» PROBLEM TO WORK ON:
Can you find the lines of the listing that include "exact" and copy every one?
---------- INFORMATION PROVIDED
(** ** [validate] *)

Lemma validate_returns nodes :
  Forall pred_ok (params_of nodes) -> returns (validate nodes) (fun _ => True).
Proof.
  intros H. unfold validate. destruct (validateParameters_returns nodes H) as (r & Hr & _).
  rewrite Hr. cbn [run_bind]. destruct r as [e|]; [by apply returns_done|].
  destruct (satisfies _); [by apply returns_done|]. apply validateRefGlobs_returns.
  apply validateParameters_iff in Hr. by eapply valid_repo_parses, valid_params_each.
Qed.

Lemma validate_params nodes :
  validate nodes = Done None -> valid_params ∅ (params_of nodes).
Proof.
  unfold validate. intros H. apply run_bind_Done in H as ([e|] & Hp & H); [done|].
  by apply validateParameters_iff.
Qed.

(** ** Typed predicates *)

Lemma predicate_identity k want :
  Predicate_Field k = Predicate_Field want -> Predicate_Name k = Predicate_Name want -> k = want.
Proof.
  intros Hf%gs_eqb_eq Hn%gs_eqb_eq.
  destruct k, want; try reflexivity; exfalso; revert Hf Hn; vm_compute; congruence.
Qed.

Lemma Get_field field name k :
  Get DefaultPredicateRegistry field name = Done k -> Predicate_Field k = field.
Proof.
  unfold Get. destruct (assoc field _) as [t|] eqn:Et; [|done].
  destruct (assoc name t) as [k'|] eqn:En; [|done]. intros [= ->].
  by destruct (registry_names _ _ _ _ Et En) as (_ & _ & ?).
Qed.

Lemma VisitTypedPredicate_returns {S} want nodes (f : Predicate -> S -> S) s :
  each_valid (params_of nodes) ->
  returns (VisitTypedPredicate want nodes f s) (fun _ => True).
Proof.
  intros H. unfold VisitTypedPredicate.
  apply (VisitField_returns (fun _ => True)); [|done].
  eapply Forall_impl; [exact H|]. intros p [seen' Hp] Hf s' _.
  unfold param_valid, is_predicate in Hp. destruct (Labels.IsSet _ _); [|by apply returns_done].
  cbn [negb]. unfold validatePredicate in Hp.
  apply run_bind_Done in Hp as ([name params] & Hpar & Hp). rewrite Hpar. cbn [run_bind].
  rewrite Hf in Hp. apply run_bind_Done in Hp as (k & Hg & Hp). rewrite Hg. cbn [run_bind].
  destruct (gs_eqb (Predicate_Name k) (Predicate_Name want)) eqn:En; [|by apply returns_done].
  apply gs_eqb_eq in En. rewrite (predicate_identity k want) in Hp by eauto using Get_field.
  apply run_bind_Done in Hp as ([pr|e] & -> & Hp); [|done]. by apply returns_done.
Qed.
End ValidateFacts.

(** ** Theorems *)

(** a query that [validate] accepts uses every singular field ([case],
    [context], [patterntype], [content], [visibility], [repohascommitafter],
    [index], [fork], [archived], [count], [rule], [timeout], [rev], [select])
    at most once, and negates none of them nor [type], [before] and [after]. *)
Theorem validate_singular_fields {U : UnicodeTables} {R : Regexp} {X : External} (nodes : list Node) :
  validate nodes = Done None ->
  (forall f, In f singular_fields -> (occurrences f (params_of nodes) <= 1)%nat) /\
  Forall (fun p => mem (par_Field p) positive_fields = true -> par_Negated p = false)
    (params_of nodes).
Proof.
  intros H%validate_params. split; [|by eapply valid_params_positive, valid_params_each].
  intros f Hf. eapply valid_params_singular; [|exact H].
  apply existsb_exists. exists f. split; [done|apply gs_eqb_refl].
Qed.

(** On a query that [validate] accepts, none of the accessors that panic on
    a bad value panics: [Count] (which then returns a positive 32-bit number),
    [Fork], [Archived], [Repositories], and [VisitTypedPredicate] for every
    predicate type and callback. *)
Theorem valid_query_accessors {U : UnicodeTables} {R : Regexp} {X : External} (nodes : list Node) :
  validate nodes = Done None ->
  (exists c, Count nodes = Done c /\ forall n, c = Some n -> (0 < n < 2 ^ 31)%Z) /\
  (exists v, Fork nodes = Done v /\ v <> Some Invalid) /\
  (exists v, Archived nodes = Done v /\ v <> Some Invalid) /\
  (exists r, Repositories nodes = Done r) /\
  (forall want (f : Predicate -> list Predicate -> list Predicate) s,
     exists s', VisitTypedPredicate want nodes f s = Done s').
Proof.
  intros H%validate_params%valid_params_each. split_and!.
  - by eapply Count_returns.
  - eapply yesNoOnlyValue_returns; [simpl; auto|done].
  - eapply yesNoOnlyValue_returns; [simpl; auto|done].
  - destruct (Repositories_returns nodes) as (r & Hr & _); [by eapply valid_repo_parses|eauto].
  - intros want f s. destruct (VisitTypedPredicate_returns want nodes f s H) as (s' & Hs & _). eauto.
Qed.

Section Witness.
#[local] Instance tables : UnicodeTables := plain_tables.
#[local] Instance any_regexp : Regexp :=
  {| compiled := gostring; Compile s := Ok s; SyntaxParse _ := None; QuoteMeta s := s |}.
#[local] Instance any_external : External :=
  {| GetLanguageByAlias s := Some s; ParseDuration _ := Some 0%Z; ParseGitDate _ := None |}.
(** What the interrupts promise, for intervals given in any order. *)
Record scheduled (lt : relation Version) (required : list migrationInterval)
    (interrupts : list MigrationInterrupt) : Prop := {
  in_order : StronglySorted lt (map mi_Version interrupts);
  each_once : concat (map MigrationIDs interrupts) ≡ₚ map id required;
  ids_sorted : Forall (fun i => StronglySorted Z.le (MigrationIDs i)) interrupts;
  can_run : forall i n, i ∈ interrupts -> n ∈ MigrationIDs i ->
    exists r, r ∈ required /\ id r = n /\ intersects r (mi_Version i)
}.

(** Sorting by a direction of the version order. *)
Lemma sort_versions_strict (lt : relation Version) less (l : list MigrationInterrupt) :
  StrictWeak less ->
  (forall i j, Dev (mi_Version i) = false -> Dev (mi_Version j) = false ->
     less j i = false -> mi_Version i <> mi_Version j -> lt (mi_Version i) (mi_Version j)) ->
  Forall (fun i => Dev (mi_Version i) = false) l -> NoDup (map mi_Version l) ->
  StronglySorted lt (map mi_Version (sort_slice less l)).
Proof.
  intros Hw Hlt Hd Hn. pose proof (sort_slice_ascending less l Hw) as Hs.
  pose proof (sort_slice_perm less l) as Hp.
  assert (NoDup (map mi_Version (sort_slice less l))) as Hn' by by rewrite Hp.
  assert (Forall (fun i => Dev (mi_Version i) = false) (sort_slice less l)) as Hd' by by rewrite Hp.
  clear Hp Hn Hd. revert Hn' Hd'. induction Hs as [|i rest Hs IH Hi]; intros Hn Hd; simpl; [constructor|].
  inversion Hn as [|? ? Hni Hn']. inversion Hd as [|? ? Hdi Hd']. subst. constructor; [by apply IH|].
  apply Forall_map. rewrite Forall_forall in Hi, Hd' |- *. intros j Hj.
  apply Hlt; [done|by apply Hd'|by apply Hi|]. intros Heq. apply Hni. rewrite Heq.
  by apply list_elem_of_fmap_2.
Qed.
--------------------
» ANSWER FOR THIS EXERCISE:
  eapply Forall_impl; [exact H|]. intros p [seen' Hp] Hf s' _.
  intros f Hf. eapply valid_params_singular; [|exact H].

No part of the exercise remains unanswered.